Any quantity computed from a sample is a random variable, since its value is unknown beforehand. The observed value of the quantity depends on which sample is selected (at random).

Consequently, sample means, sample standard deviations, sample medians etc. all are random variables.

This knowledge is essential for extracting information from samples. Observe that the mean of the sampling distribution in the example (when taken without replacement) is the same as the mean of the population itself: \(\mu = (2 + 3 + 3 + 4 + 8 )/5 = 4\). Also, the variance of the sampling distribution is smaller than the variance of the population (\(\sigma^2 = 4.4\)). The exact relationship between \(\sigma^2_{\bar{X}}\) and \(\sigma^2\) is expanded on in Theorem 8.4.

Definition 8.2 (Statistic) A statistic is a real-valued function of the observations in a sample.

If \(X_1, X_2, \dots, X_n\) represents a numerical sample of size \(n\) from some population, then \(T = g(X_1, X_2, \dots, X_n)\) represents a statistic. Examples include the sample mean, sample standard deviation, sample variance and sample proportion. The individual observations in a sample are also statistics. Hence, for example, the minimum value in a sample (usually denoted \(\min\) or \(X_{[1]}\)), the maximum value, and the range \(\max - \min\) are statistics.
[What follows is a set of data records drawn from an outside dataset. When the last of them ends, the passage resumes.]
Lemma handle_owned env a w io r w' io' :
  handle env a (w, io) = (r, (w', io')) ->
  alive (log io) = owned (inst w) ->
  alive (log io') = owned (inst w').
Proof.
  destruct a; cbn [handle].
  - rewrite onRunButtonClicked_eq. unfold isRunning, owned.
    destruct (_p (inst w)) as [p|] eqn:P.
    + rewrite stop_eq, P. intros [= <- <- <-] Hinv. cbn.
      rewrite alive_snoc, Hinv. cbn. apply difference_diag_L.
    + destruct (start env (settings w) (inst w, io)) as [[[]|e] [x io1]] eqn:S;
        intros [= <- <- <-] Hinv; cbn; rewrite ?alive_snoc; cbn [alive_step];
        (destruct (start_alive _ _ _ _ _ _ _ S) as [[Hp Ha]|[Hp Ha]];
         rewrite Ha, Hp, ?P, Hinv; [reflexivity|apply union_empty_l_L]).
  - unfold onPauseButtonClicked, mbind, M_bind, get_self.
    destruct (negb (isRunning (inst w))); [intros [= <- <- <-]; auto|].
    destruct (on_inst (isPaused env) (w, io)) as [[b|e] [w1 io1]] eqn:E1;
      apply (on_inst_frame _ _ _ _ _ _ (isPaused_frame env)) in E1;
      destruct E1 as [-> Ha1]; [|intros [= <- <- <-]; congruence].
    destruct b.
    + destruct (on_inst (cont env) (w, io1)) as [[b|e] [w2 io2]] eqn:E2;
        apply (on_inst_frame _ _ _ _ _ _ (run_cmd_frame env _)) in E2;
        destruct E2 as [-> Ha2]; intros [= <- <- <-]; cbn; congruence.
    + destruct (on_inst (pause env) (w, io1)) as [[b|e] [w2 io2]] eqn:E2;
        apply (on_inst_frame _ _ _ _ _ _ (run_cmd_frame env _)) in E2;
        destruct E2 as [-> Ha2]; intros [= <- <- <-]; cbn; congruence.
  - unfold onScreenshotButtonClicked, mbind, M_bind, get_self.
    destruct (negb (isRunning (inst w))); [intros [= <- <- <-]; auto|].
    destruct (on_inst (screenshot env) (w, io)) as [[b|e] [w1 io1]] eqn:E1;
      apply (on_inst_frame _ _ _ _ _ _ (run_cmd_frame env _)) in E1;
      destruct E1 as [-> Ha1]; intros [= <- <- <-]; congruence.
  - unfold onRestartButtonClicked, mbind, M_bind, get_self.
    destruct (negb (isRunning (inst w))); [intros [= <- <- <-]; auto|].
    destruct (on_inst (restart env) (w, io)) as [[b|e] [w1 io1]] eqn:E1;
      apply (on_inst_frame _ _ _ _ _ _ (run_cmd_frame env _)) in E1;
      destruct E1 as [-> Ha1]; intros [= <- <- <-]; congruence.
  - rewrite onSettingsClicked_eq. intros [= <- <- <-] Hinv. cbn.
    rewrite alive_snoc. exact Hinv.
  - unfold onExitClicked, on_inst. rewrite stop_eq. intros [= <- <- <-] Hinv.
    unfold owned in *. cbn. destruct (_p (inst w)) as [p|]; [|exact Hinv].
    cbn. rewrite alive_snoc, Hinv. cbn. apply difference_diag_L.
Qed.

(** C5 (as the code has it).  [Xqemu.start] itself does not look at
    [self._p]; the guard is in [onRunButtonClicked], which starts only when
    [isRunning] is false and stops otherwise.  So in every state the window
    reaches through its handlers, whatever the world answers, the processes
    spawned and not yet asked to terminate are exactly the one whose handle
    is held, if any: never more than one. *)
Theorem one_process_through_window s st :
  rtc gui_step (MainWindow__init__ s, io0) st ->
  alive (log st.2) = owned (inst st.1) /\
  size (alive (log st.2)) <= 1.
Proof.
  intros Hreach.
  assert (Hinv : alive (log st.2) = owned (inst st.1)).
  { revert st Hreach.
    apply (rtc_ind_r (fun st => alive (log st.2) = owned (inst st.1)));
      [reflexivity|]. intros st1 st2 Hreach Hstep IH.
    destruct Hstep as (env & a & Hstep). destruct st1 as [w io], st2 as [w' io'].
    destruct (handle env a (w, io)) as [r st2] eqn:H. cbn in Hstep. subst st2.
    exact (handle_owned _ _ _ _ _ _ _ H IH). }
  split; [exact Hinv|]. rewrite Hinv. unfold owned.
  destruct (_p (inst st.1)); [rewrite size_singleton|rewrite size_empty]; lia.
Qed.

Lemma one_process_through_window_witness :
  exists st,
    rtc gui_step (MainWindow__init__ default_settings, io0) st /\
    isRunning (inst st.1) = true /\
    alive (log st.2) = owned (inst st.1) /\
    size (alive (log st.2)) <= 1.
Proof.
  exists (handle (env_up_at 1) RunButton (MainWindow__init__ default_settings, io0)).2.
  assert (Hreach : rtc gui_step (MainWindow__init__ default_settings, io0)
            (handle (env_up_at 1) RunButton (MainWindow__init__ default_settings, io0)).2).
  { apply rtc_once. exists (env_up_at 1), RunButton. reflexivity. }
  split; [exact Hreach|]. split; [reflexivity|].
  exact (one_process_through_window _ _ Hreach).
Defined.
Furthermore, even the first observation in a sample \(X_1\) is a statistic.

A random variable is a numeric variable which is fully determined by the values of all, some or even no members of the sample.

Example 8.2 (Sampling distribution of a statistic) The sampling distribution of a statistic is the theoretical probability distribution of the statistic associated with all possible samples of a particular size drawn from a particular population.
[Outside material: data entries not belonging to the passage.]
(** * Bus / slot devices: APF cartridge slot and VME bus

    A shallow embedding of
    - [src/devices/bus/apf/slot.cpp]: the APF Imagination / M-1000 cartridge
      slot ([device_apf_cart_interface], [apf_cart_slot_device]);
    - [vme.cpp]: the VME slot and the VME bus device ([vme_slot_device],
      [vme_device]);
    - [easi_speech.cpp]: the Easi-Speech MSX cartridge
      ([msx_cart_easispeech_device]).

    Machine integers are [Z] with the conversions written out, bytes are [Z]
    in [0, 255], null pointers are [None], and C++ member functions take the
    object state as an argument and return the new state. *)

From Stdlib Require Import String Ascii.
From Stdlib Require Import ZArith List Bool Lia.
Import ListNotations.
Local Open Scope string_scope.
Local Open Scope list_scope.
Local Open Scope Z_scope.

(** ** Machine integers *)

Definition to_uint8 (z : Z) : Z := z mod 2 ^ 8.
Definition to_uint16 (z : Z) : Z := z mod 2 ^ 16.
Definition to_uint32 (z : Z) : Z := z mod 2 ^ 32.
Definition to_uint64 (z : Z) : Z := z mod 2 ^ 64.

(** The line feed that ends the messages of the source. *)
Definition nl : string := String (ascii_of_nat 10) EmptyString.

(** A printf-style message: the format of the source and its argument. *)
Record message (A : Type) : Type := Message { msg_format : string; msg_arg : A }.
Arguments Message {A} _ _.
Arguments msg_format {A} _.
Arguments msg_arg {A} _.

(** ** std::vector<uint8_t>::resize *)

Definition resize (v : list Z) (n : nat) : list Z :=
  firstn n v ++ repeat 0 (n - length v).

(* ================================================================== *)
(** ** APF cartridge slot (slot.cpp) *)

Module APF.

(** Modelled from the spec: the PCB ids are an anonymous enum of slot.h,
    which is not among the sources.  The default variant [APF_STD] is id 0;
    the other two follow in the order of [slot_list]. *)
Definition APF_STD : Z := 0.
Definition APF_BASIC : Z := 1.
Definition APF_SPACEDST : Z := 2.

(** *** Memory regions of the machine

    [region_alloc] belongs to the memory manager.  A region is a tagged,
    zero-filled buffer; the manager keeps the regions in allocation order and
    a base pointer is the position of its region in that order.  The base of
    a region of no bytes is the null pointer. *)

Record memory_region : Type := MemoryRegion {
  region_tag : string;
  region_bytes : list Z
}.

Definition memory : Type := list memory_region.

Definition region_alloc (mem : memory) (tag : string) (size : Z) : memory * nat :=
  (mem ++ [MemoryRegion tag (repeat 0 (Z.to_nat size))], length mem).

Definition region_base (mem : memory) (p : nat) : option (list Z) :=
  option_map region_bytes (nth_error mem p).

(** [region->base()]: the null pointer for a region of no bytes. *)
Definition base (mem : memory) (region : nat) : option nat :=
  match region_base mem region with
  | Some (_ :: _) => Some region
  | _ => None
  end.

(** Overwrite the front of [dst] with [src].  The copies of the loader do
    not look at the size of the buffer: [None] when [src] is longer than
    [dst], the write runs past the end of the buffer. *)
Definition overwrite (dst src : list Z) : option (list Z) :=
  if (length src <=? length dst)%nat
  then Some (src ++ skipn (length src) dst)
  else None.

Fixpoint store_region (mem : memory) (p : nat) (src : list Z) : option memory :=
  match mem, p with
  | [], _ => None
  | r :: rest, O =>
      option_map (fun stored => MemoryRegion (region_tag r) stored :: rest)
                 (overwrite (region_bytes r) src)
  | r :: rest, S p' => option_map (cons r) (store_region rest p' src)
  end.

(** Copy [size] bytes of [src] to the buffer at [dst].  A copy of no bytes
    writes nothing; any other copy needs a buffer at [dst] that can take the
    bytes, and is [None] (a write outside the buffer) without one. *)
Definition copy_bytes (mem : memory) (dst : option nat) (src : list Z) (size : Z)
  : option memory :=
  match firstn (Z.to_nat size) src with
  | [] => Some mem
  | copy =>
      match dst with
      | Some p => store_region mem p copy
      | None => None
      end
  end.

(** *** device_apf_cart_interface *)

Record device_apf_cart_interface : Type := Cart {
  m_rom : option nat;      (* uint8_t *m_rom, [None] is nullptr *)
  m_rom_size : Z;          (* uint32_t *)
  m_ram : list Z           (* std::vector<uint8_t> *)
}.

(** The constructor: [m_rom(nullptr), m_rom_size(0)], an empty [m_ram]. *)
Definition cart_constructed : device_apf_cart_interface :=
  Cart None 0 [].

Definition get_rom_base (c : device_apf_cart_interface) : option nat := m_rom c.

Definition rom_tag : string := "^cart:rom".

Definition rom_alloc (size : Z) (mc : memory * device_apf_cart_interface)
  : memory * device_apf_cart_interface :=
  let (mem, c) := mc in
  match m_rom c with
  | None =>
      let (mem', region) := region_alloc mem rom_tag size in
      (mem', Cart (base mem' region) size (m_ram c))
  | Some _ => (mem, c)
  end.

Definition ram_alloc (size : Z) (c : device_apf_cart_interface)
  : device_apf_cart_interface :=
  Cart (m_rom c) (m_rom_size c) (resize (m_ram c) (Z.to_nat size)).

(** *** The PCB table *)

Record apf_slot : Type := ApfSlot { pcb_id : Z; slot_option : string }.

Definition slot_list : list apf_slot :=
  [ ApfSlot APF_STD "std";
    ApfSlot APF_BASIC "basic";
    ApfSlot APF_SPACEDST "spacedst" ].

Fixpoint apf_get_pcb_id_from (l : list apf_slot) (slot : string) : Z :=
  match l with
  | [] => 0
  | elem :: rest =>
      if String.eqb (slot_option elem) slot then pcb_id elem
      else apf_get_pcb_id_from rest slot
  end.

Definition apf_get_pcb_id (slot : string) : Z := apf_get_pcb_id_from slot_list slot.

Fixpoint apf_get_slot_from (l : list apf_slot) (type : Z) : string :=
  match l with
  | [] => "std"
  | elem :: rest =>
      if pcb_id elem =? type then slot_option elem
      else apf_get_slot_from rest type
  end.

Definition apf_get_slot (type : Z) : string := apf_get_slot_from slot_list type.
Notice that this definition is not confined to random samples. However, in practically all applications the sample involved is assumed to be random in some sense. Random sampling imposes a probability structure on the possible values of the statistic, allowing the sampling distribution to be defined.

We use \(\bar{X}\) to represent the mean of a sample whose value is as yet unknown (and depends on which sample is selected). The symbol \(\overline{x}\) is used to denoted the value of the sample mean, computed from the data found in a particular sample.

8.4.1 Random sampling

For our purposes, a random sample is defined as follows:

Definition 8.3 (Random sample) The set of random variables \(X_1, X_2,\dots,X_n\) is said to be a random sample of size \(n\) from a population with df \(F_X(x)\) if the \(X_i\) are identically and independently distributed (iid) with df \(F_X(x)\).
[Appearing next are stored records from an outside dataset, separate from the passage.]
(** X5. The address a call returns is that of a new object: it was not live
    before the call, it is live after it, and the heap has grown by exactly
    that one object. *)
Theorem returned_object_is_fresh (dll : DllInfo) (nm : string) (args : list SEXP)
  (w w' : World G) (s : SEXP) :
  dotCall (R_init_ReciprocalGraphicalModels dll) nm args w = Some (inr s, w') ->
  ~ s < List.length (heap w)
  /\ s < List.length (heap w')
  /\ List.length (heap w') = S (List.length (heap w)).
Proof.
  rewrite dotCall_exported.
  destruct (exported nm (map (deref w) args)) as [u|]; [|discriminate].
  cbn [option_map]. intros H. injection H as H. unfold composed in H.
  destruct u as [e|f]; [discriminate|].
  destruct (f (Random_seed w)) as [[e|x] g]; [discriminate|].
  injection H as Hs Hw. subst s w'. cbn [heap].
  rewrite length_app. cbn [List.length]. lia.
Qed.

(** X6. A call made after another one, on arguments that were live before the
    first, gives the host what it would have given in the world before the
    first call with the generator state the first call left: of an earlier
    call only the generator state reaches a later one. *)
Theorem later_call_sees_only_generator (dll : DllInfo) (nm1 nm2 : string)
  (args1 args2 : list SEXP) (w w1 : World G) (r1 : condition + SEXP) :
  dotCall (R_init_ReciprocalGraphicalModels dll) nm1 args1 w = Some (r1, w1) ->
  Forall (fun s => s < List.length (heap w)) args2 ->
  observation (dotCall (R_init_ReciprocalGraphicalModels dll) nm2 args2 w1) =
  observation (dotCall (R_init_ReciprocalGraphicalModels dll) nm2 args2
                 (mkWorld (Random_seed w1) (rng_state w) (heap w))).
Proof.
  intros Hcall Hlive. rewrite !dotCall_exported.
  assert (Hargs : map (deref w1) args2 =
                  map (deref (mkWorld (Random_seed w1) (rng_state w) (heap w))) args2).
  { apply map_ext_in. intros s Hin. rewrite Forall_forall in Hlive.
    rewrite (dotCall_live dll nm1 args1 w w1 r1 s Hcall (Hlive s Hin)).
    reflexivity. }
  rewrite Hargs.
  destruct (exported nm2 _) as [u|]; [|reflexivity].
  cbn [option_map]. rewrite !observation_composed. reflexivity.
Qed.

End DispatchFacts.

Section NativeNotRun.
Context {G : Type} {M : Marshalling}.

(** A conversion failure is decided before the native routine is looked at. *)
Lemma exported_conversion_failure (N1 N2 : Native G) (nm : string)
  (objs : list RObject) (e : exception) :
  exported (N := N1) nm objs = Some (inl e) ->
  exported (N := N2) nm objs = Some (inl e).
Proof.
  unfold exported.
  destruct objs as [|o1 [|o2 [|o3 [|o4 [|o5 [|o6 objs]]]]]]; try discriminate.
  - destruct (String.eqb "_ReciprocalGraphicalModels_Generate_Rho_c" nm);
      [|destruct (String.eqb "_ReciprocalGraphicalModels_Generate_Psi_c" nm);
        [|discriminate]];
      unfold unbox4;
      destruct (as_mat o1); try (intros H; exact H);
      destruct (as_double o2); try (intros H; exact H);
      destruct (as_double o3); try (intros H; exact H);
      destruct (as_double o4); try (intros H; exact H);
      discriminate.
  - destruct (String.eqb "_ReciprocalGraphicalModels_Generate_Eta_c" nm);
      [|destruct (String.eqb "_ReciprocalGraphicalModels_Generate_Tau_c" nm);
        [|discriminate]];
      unfold unbox5, unbox4;
      destruct (as_double o1); try (intros H; exact H);
      destruct (as_double o2); try (intros H; exact H);
      destruct (as_double o3); try (intros H; exact H);
      destruct (as_double o4); try (intros H; exact H);
      destruct (as_double o5); try (intros H; exact H);
      discriminate.
Qed.

(** X4. When the conversion of an argument fails, the call raises that
    conversion's exception without running the native routine: the outcome is
    the same whatever the native routines are, and the host's generator state
    is the one before the call. *)
Theorem bad_argument_skips_native (N1 N2 : Native G) (dll1 dll2 : DllInfo)
  (nm : string) (args : list SEXP) (w : World G) (e : exception) :
  exported (N := N1) nm (map (deref w) args) = Some (inl e) ->
  dotCall (R_init_ReciprocalGraphicalModels (N := N1) dll1) nm args w =
  dotCall (R_init_ReciprocalGraphicalModels (N := N2) dll2) nm args w
  /\ exists w', dotCall (R_init_ReciprocalGraphicalModels (N := N1) dll1) nm args w
                = Some (inl (r_condition e), w')
                /\ Random_seed w' = Random_seed w.
Proof.
  intros H1. pose proof (exported_conversion_failure N1 N2 _ _ _ H1) as H2.
  rewrite (dotCall_exported (N := N1)), (dotCall_exported (N := N2)), H1, H2.
  cbn [option_map composed]. split; [reflexivity|].
  eexists. split; reflexivity.
Qed.

End NativeNotRun.

Section ReturnFacts.
Context {G : Type} {M : Marshalling} {N : Native G}.

(** X7. An entry point raises nothing of its own: when every argument
    converts and the native routine returns a double, the call returns, and
    the object it returns is that double boxed. *)
Theorem native_value_is_returned (dll : DllInfo) (nm : string) (args : list SEXP)
  (w : World G) (f : G -> native_result G) (x : double) :
  exported nm (map (deref w) args) = Some (inr f) ->
  fst (f (Random_seed w)) = inr x ->
  exists s w', dotCall (R_init_ReciprocalGraphicalModels dll) nm args w = Some (inr s, w')
               /\ deref w' s = wrap x.
Proof.
  intros Hexp Hx. rewrite dotCall_exported, Hexp. cbn [option_map composed].
  destruct (f (Random_seed w)) as [[e|y] g]; cbn [fst] in Hx; [discriminate|].
  injection Hx as Hx. subst y. eexists. eexists. split; [reflexivity|].
  unfold deref. cbn [heap]. apply deref_fresh.
Qed.

End ReturnFacts.

(** * Further runs on concrete inputs *)

Module Checks.
Import Reference.

(** The first entry of the table, called under its name with four arguments. *)
Lemma Rho_entry_callable_run :
  exists c,
    invoke (DL_FUNC_4 (_ReciprocalGraphicalModels_Generate_Rho_c (N := native)))
      [0; 1; 2; 2] = Some c
    /\ forall w, dotCall dll "_ReciprocalGraphicalModels_Generate_Rho_c" [0; 1; 2; 2] w
                 = Some (c w).
Proof.
  apply (registered_routines_callable (N := native) (mkDllInfo [] true)
           (mkCallMethodDef "_ReciprocalGraphicalModels_Generate_Rho_c"
              (DL_FUNC_4 (_ReciprocalGraphicalModels_Generate_Rho_c (N := native))) 4)
           [0; 1; 2; 2]);
    [left; reflexivity | reflexivity].
Defined.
The definition uses the distribution function to accommodate both discrete and continuous random variables.

This definition of a random sample is standard in theoretical statistics. In statistical practice, however, many sampling designs are called “random”, such as simple random sampling, stratified sampling, and systematic sampling. These sampling methods produce ‘random samples’, even though the samples produced don’t necessarily satisfy Definition 8.3. Usually the context makes it clear whether the strict or loose meaning of ‘random sample’ is intended.

When a sample of size \(n\) is assumed to be chosen ‘at random’ without replacement from a population of size \(N\), this sample does not constitute a random sample in the sense of Definition 8.3. Even though each member of the sample has the same distribution as the population, the members of the sample are not independent. For example, consider the second element \(X_2\) of the samples in Sect. 8.1. Here, \(\Pr(X_2 = 2) = 0.2\) but that \(\Pr(X_2 = 2 \mid X_1 = 2) = 0\). Therefore \(\Pr(X_2 = 2 \mid X_1 = 2) \ne\Pr(X_2 = 2)\) and so \(X_2\) and \(X_1\) are dependent.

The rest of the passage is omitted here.